JAKARTA, (Panjimas.com) – Wakil Ketua DPR RI Fahri Hamzah mengatakan Surat Edaran (SE) Nomor /06/X/2015 mengenai Penanganan Ujaran Kebencian tidak boleh menjadi hukum baru, namun kalau pun jadi hukum harus dilakukan dengan cara yang benar atau dengan mengundangkan aturan itu.
“Segala bentuk peraturan itu harus dibuat dalam kerangka menyusun regulasi dan SE tidak bisa digunakan untuk menegakan hukum karena hukum harus ditegakkan dengan UU,” kata Fahri di Jakarta, Jumat.
Ia menambahkan, polisi bertugas menerangi dan mengayomi masyarakat sehingga tidak berhak membuat aturan sendiri untuk menegakkan hukum.
“Jadi jelas tidak benar kalau SE dijadikan landasan hukum karena surat edaran tidak memiliki kekuatan hukum. Apalagi jika ada penangkapan dilakukan berdasarkan surat edaran,” tegas Fahri. Seperti dilansir antaranews Jumat, (6/11).
Dia menjelaskan, pencemaran nama baik atau penghinaan termasuk dalam delik aduan dan dalam UU secara tegas telah mengatur bahwa jika tidak ada pengaduan maka tidak bisa dijadikan delik oleh aparat hukum seperti polisi.

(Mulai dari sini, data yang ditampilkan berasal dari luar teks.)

Lemma Run_account_args_nonempty_witness :
  In (gke_GetOrCreateServiceAccount_call "svc-account" "b" "/home/jx")
     (trace (snd (Run (sample ["a"; "b"] (answered true) (answered "b") "k")
                    (start {| Name := ""; Project := ""; SkipLogin := false |}
                       ["short"; "svc-account"]))))
  /\ "svc-account" <> "" /\ "b" <> "" /\ "/home/jx" = "/home/jx".
Proof.
  assert (Hin : In (gke_GetOrCreateServiceAccount_call "svc-account" "b" "/home/jx")
                  (trace (snd (Run (sample ["a"; "b"] (answered true) (answered "b") "k")
                                 (start {| Name := ""; Project := ""; SkipLogin := false |}
                                    ["short"; "svc-account"])))))
    by (vm_compute; tauto).
  split; [exact Hin |].
  exact (Run_account_args_nonempty _ _ _ _ _ _ Hin).
Defined.

(** X9.  The "Created service account key" message is logged exactly when
    [Run] returns nil: a run that returns an error never logs it, and a run
    that returns nil always has. *)
Theorem Run_key_notice_iff_success (env : Collaborators)
    (flags : CreateGkeServiceAccountFlags) (typed : list string) :
  fst (Run env (start flags typed)) = err_nil <->
  exists c, In c (trace (snd (Run env (start flags typed)))) /\ is_key_notice c = true.
Proof.
  destruct (Run_to_account env (start flags typed))
    as (c0 & Hc & [(Hbad & Ht & _) | (s3 & HR & Ht & _)]).
  - split.
    + intros Hok. now contradiction Hbad.
    + intros (c & Hin & Hk). rewrite Ht in Hin. simpl in Hin.
      destruct (before_account_kind c (forallb_In _ _ _ Hc Hin)) as [_ Hno].
      congruence.
  - rewrite HR, Run_account_eq.
    destruct (GetOrCreateServiceAccount_result env _ _ _) as [path err]. simpl.
    rewrite Ht. simpl. split.
    + intros ->. exists (key_notice path). split; [| reflexivity].
      apply in_or_app. right. unfold account_calls. simpl. tauto.
    + intros (c & Hin & Hk).
      apply in_app_or in Hin. destruct Hin as [Hin | Hin].
      { destruct (before_account_kind c (forallb_In _ _ _ Hc Hin)) as [_ Hno].
        congruence. }
      unfold account_calls in Hin. simpl in Hin.
      destruct Hin as [<- | [<- | Hin]]; try discriminate Hk.
      destruct err as [e |]; simpl in Hin; [contradiction | reflexivity].
Qed.

(** X10.  When [Run] returns nil, the flags it leaves behind are filled in:
    Flags.Name and Flags.Project are both non-empty, they are the very
    values GetOrCreateServiceAccount was called with, and Flags.SkipLogin
    is as given. *)
Theorem Run_success_fills_flags (env : Collaborators)
    (flags : CreateGkeServiceAccountFlags) (typed : list string) :
  fst (Run env (start flags typed)) = err_nil ->
  Name (flags_of (snd (Run env (start flags typed)))) <> "" /\
  Project (flags_of (snd (Run env (start flags typed)))) <> "" /\
  SkipLogin (flags_of (snd (Run env (start flags typed)))) = SkipLogin flags /\
  In (gke_GetOrCreateServiceAccount_call
        (Name (flags_of (snd (Run env (start flags typed)))))
        (Project (flags_of (snd (Run env (start flags typed)))))
        (HomeDir_result env))
     (trace (snd (Run env (start flags typed)))).
Proof.
  destruct (Run_to_account env (start flags typed))
    as (c0 & Hc & [(Hbad & _) | (s3 & HR & Ht & Hn & Hp & Hk)]).
  { intros Hok. now contradiction Hbad. }
  rewrite HR. intros _.
  pose proof (Run_account_frame env s3) as [Ho _].
  assert (Hf : flags_of (snd (Run_account env s3)) = flags_of s3)
    by (unfold flags_of; now rewrite Ho).
  rewrite Hf. repeat split; auto.
  rewrite Run_account_eq.
  destruct (GetOrCreateServiceAccount_result env _ _ _) as [path err]. simpl.
  apply in_or_app. right. unfold account_calls. simpl. tauto.
Qed.

Lemma Run_success_fills_flags_witness :
  Name (flags_of (snd (Run (sample ["only-proj"] (answered true) (answered "x") "k")
                         (start {| Name := ""; Project := ""; SkipLogin := true |}
                            ["svc-account"])))) <> "".
Proof.
  apply (Run_success_fills_flags
           (sample ["only-proj"] (answered true) (answered "x") "k")
           {| Name := ""; Project := ""; SkipLogin := true |} ["svc-account"]).
  reflexivity.
Defined.

(** X11.  When the project has to be resolved and the resolver fails, [Run]
    stops there: it returns the resolver's error in the state the resolver
    left, so Flags.Project stays empty and no account call follows. *)
Theorem Run_resolver_fails (env : Collaborators)
    (flags : CreateGkeServiceAccountFlags) (typed : list string)
    (s1 s2 s3 : State) (projectId : string) (e : error_value) :
  Project flags = "" ->
  Run_login env (start flags typed) = (err_nil, s1) ->
  Run_name env s1 = (err_nil, s2) ->
  getGoogleProjectId env s2 = ((projectId, Some e), s3) ->
  Run env (start flags typed) = (Some e, s3) /\
  Project (flags_of s3) = "" /\
  forall c, In c (trace s3) -> is_account_call c = false.
Proof.
  intros He H1 H2 H3.
  pose proof (Run_login_frame env (start flags typed)) as [Ho1 _].
  pose proof (Run_name_frame env s1) as [Hp2 _].
  rewrite H1 in Ho1; simpl in Ho1. rewrite H2 in Hp2; simpl in Hp2.
  assert (Hp : Project (flags_of s2) = "").
  { rewrite Hp2. unfold flags_of. rewrite Ho1. exact He. }
  assert (HR : Run env (start flags typed) = (Some e, s3)).
  { rewrite Run_steps; cbv zeta. rewrite H1; simpl. rewrite H2; simpl.
    rewrite (Run_project_resolved env s2 Hp), H3. reflexivity. }
  split; [exact HR |]. split.
  - destruct (getGoogleProjectId_frame env s2) as (Ho3 & _).
    rewrite H3 in Ho3; simpl in Ho3. unfold flags_of in *. now rewrite Ho3.
  - intros c Hin.
    pose proof (Run_login_trace env (start flags typed)) as Ht1.
    rewrite H1 in Ht1; simpl in Ht1.
    destruct (Run_name_trace env s1) as (c2 & Ht2 & Hc2 & _).
    rewrite H2 in Ht2; simpl in Ht2.
    destruct (getGoogleProjectId_frame env s2) as (_ & _ & c3 & Ht3 & Hc3).
    rewrite H3 in Ht3; simpl in Ht3.
    rewrite Ht3, Ht2, Ht1 in Hin.
    apply in_app_or in Hin. destruct Hin as [Hin | Hin].
    + apply in_app_or in Hin. destruct Hin as [Hin | Hin].
      * change (flags_of (start flags typed)) with flags in Hin.
        destruct (SkipLogin flags); simpl in Hin; [contradiction |].
        destruct Hin as [<- | []]. reflexivity.
      * pose proof (forallb_In _ _ _ Hc2 Hin) as Hi.
        now destruct (before_account_kind c (Input_call_before_account c Hi)).
    + pose proof (forallb_In _ _ _ Hc3 Hin) as Hr.
      now destruct (before_account_kind c (resolver_call_before_account c Hr)).
Qed.

Lemma Run_resolver_fails_witness :
  Run sample_listing_fails
    (start {| Name := "svc-account"; Project := ""; SkipLogin := true |} [])
  = (Some (opaqueError "exit status 1"),
     record (start {| Name := "svc-account"; Project := ""; SkipLogin := true |} [])
       [gke_GetGoogleProjects_call]).
Proof.
  apply (Run_resolver_fails sample_listing_fails
           {| Name := "svc-account"; Project := ""; SkipLogin := true |} []
           (start {| Name := "svc-account"; Project := ""; SkipLogin := true |} [])
           (start {| Name := "svc-account"; Project := ""; SkipLogin := true |} [])
           (record (start {| Name := "svc-account"; Project := ""; SkipLogin := true |} [])
              [gke_GetGoogleProjects_call])
           "" (opaqueError "exit status 1"));
    reflexivity.
Defined.

(** X12.  When the --name flag is given, whatever its length, the run never
    shows the name prompt: no text-prompt call is made, no typed line is
    read, and Flags.Name ends as it was given. *)
Theorem Run_name_flag_given (env : Collaborators)
    (flags : CreateGkeServiceAccountFlags) (typed : list string) :
  Name flags <> "" ->
  Name (flags_of (snd (Run env (start flags typed)))) = Name flags /\
  keyboard (snd (Run env (start flags typed))) = typed /\
  forall c, In c (trace (snd (Run env (start flags typed)))) -> is_Input_call c = false.
Proof.
  intros Hne. rewrite Run_steps; cbv zeta.
  pose proof (Run_login_frame env (start flags typed)) as [Ho1 Hk1].
  pose proof (Run_login_trace env (start flags typed)) as Ht1.
  change (flags_of (start flags typed)) with flags in Ht1.
  destruct (Run_login env (start flags typed)) as [e1 s1]; simpl in *.
  assert (Hf1 : flags_of s1 = flags) by (unfold flags_of; now rewrite Ho1).
  assert (Hlogin : forall c, In c (trace s1) -> is_Input_call c = false).
  { intros c. rewrite Ht1. destruct (SkipLogin flags); simpl; [contradiction |].
    intros [<- | []]. reflexivity. }
  destruct (is_set e1); simpl.
  { rewrite Hf1. now repeat split. }
  assert (Hne1 : Name (flags_of s1) <> "") by now rewrite Hf1.
  rewrite (Run_name_given env s1 Hne1). simpl.
  pose proof (Run_project_frame env s1) as (Hn3 & _ & _).
  pose proof (Run_project_keyboard env s1) as Hk3.
  destruct (Run_project_trace env s1) as (c3 & Ht3 & Hc3 & _).
  destruct (Run_project env s1) as [e3 s3]; simpl in *.
  assert (Hproj : forall c, In c (trace s3) -> is_Input_call c = false).
  { intros c. rewrite Ht3. intros Hin. apply in_app_or in Hin.
    destruct Hin as [Hin | Hin]; [now apply Hlogin |].
    apply resolver_call_not_Input. exact (forallb_In _ _ _ Hc3 Hin). }
  destruct (is_set e3); simpl.
  { rewrite Hn3, Hf1, Hk3, Hk1. now repeat split. }
  pose proof (Run_account_frame env s3) as [Ho4 Hk4].
  rewrite Run_account_eq in *.
  destruct (GetOrCreateServiceAccount_result env _ _ _) as [path err]; simpl in *.
  repeat split.
  - rewrite <- Hf1, <- Hn3. reflexivity.
  - rewrite <- Hk1, <- Hk3. reflexivity.
  - intros c Hin. apply in_app_or in Hin.
    destruct Hin as [Hin | Hin]; [now apply Hproj |].
    exact (account_call_not_Input _ _ _ _ _ Hin).
Qed.

Lemma Run_name_flag_given_witness :
  Name (flags_of (snd (Run (sample ["only-proj"] (answered true) (answered "x") "k")
                         (start {| Name := "abc"; Project := ""; SkipLogin := false |}
                            ["svc-account"]))))
  = "abc"
  /\ keyboard (snd (Run (sample ["only-proj"] (answered true) (answered "x") "k")
                      (start {| Name := "abc"; Project := ""; SkipLogin := false |}
                         ["svc-account"])))
     = ["svc-account"].
Proof.
  destruct (Run_name_flag_given
              (sample ["only-proj"] (answered true) (answered "x") "k")
              {| Name := "abc"; Project := ""; SkipLogin := false |} ["svc-account"])
    as (Hn & Hk & _).
  - discriminate.
  - split; [exact Hn | exact Hk].
Defined.

(** X13.  The calls of a run come in step order: the login call (unless
    skipped), then only rounds of the name prompt, then only calls of the
    project resolver, and last the account step, which is either absent or
    the home-directory lookup followed by a single GetOrCreateServiceAccount
    call and at most the key notice.  So no account is created before all
    questions are answered, and nothing is asked afterwards. *)
Theorem Run_calls_in_step_order (env : Collaborators)
    (flags : CreateGkeServiceAccountFlags) (typed : list string) :
  exists c2 c3 c4,
    trace (snd (Run env (start flags typed)))
    = (login_calls flags ++ c2 ++ c3 ++ c4)%list /\
    forallb is_Input_call c2 = true /\
    forallb resolver_call c3 = true /\
    (c4 = [] \/
     exists name project path,
       c4 = [util_HomeDir_call;
             gke_GetOrCreateServiceAccount_call name project (HomeDir_result env)] \/
       c4 = [util_HomeDir_call;
             gke_GetOrCreateServiceAccount_call name project (HomeDir_result env);
             key_notice path]).
Proof.
  destruct (Run_shape env (start flags typed))
    as (c2 & c3 & c4 & Ht & Hc2 & Hc3 & _ & H4).
  exists c2, c3, c4. repeat split; auto.
  destruct H4 as [[-> _] | (s3 & path & -> & _)]; [now left | right].
  exists (Name (flags_of s3)), (Project (flags_of s3)), path.
  unfold account_calls.
  destruct (is_set (fst (Run env (start flags typed)))); [now left | now right].
Qed.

“Tugas kepolisian itu adalah memastikan UU berlaku sebagaimana mestinya. Surat edaran itu tidak boleh menjadi semacam peraturan baru. Polisi sebagai aparatur negara, dia tidak boleh bermain di wilayah abu-abu. Kehadiran penegak hukum harusnya memiliki efek membuat sesuatu menjadi jelas, yang hitam ya hitam dan yang putih ya putih,” demikian Fahri.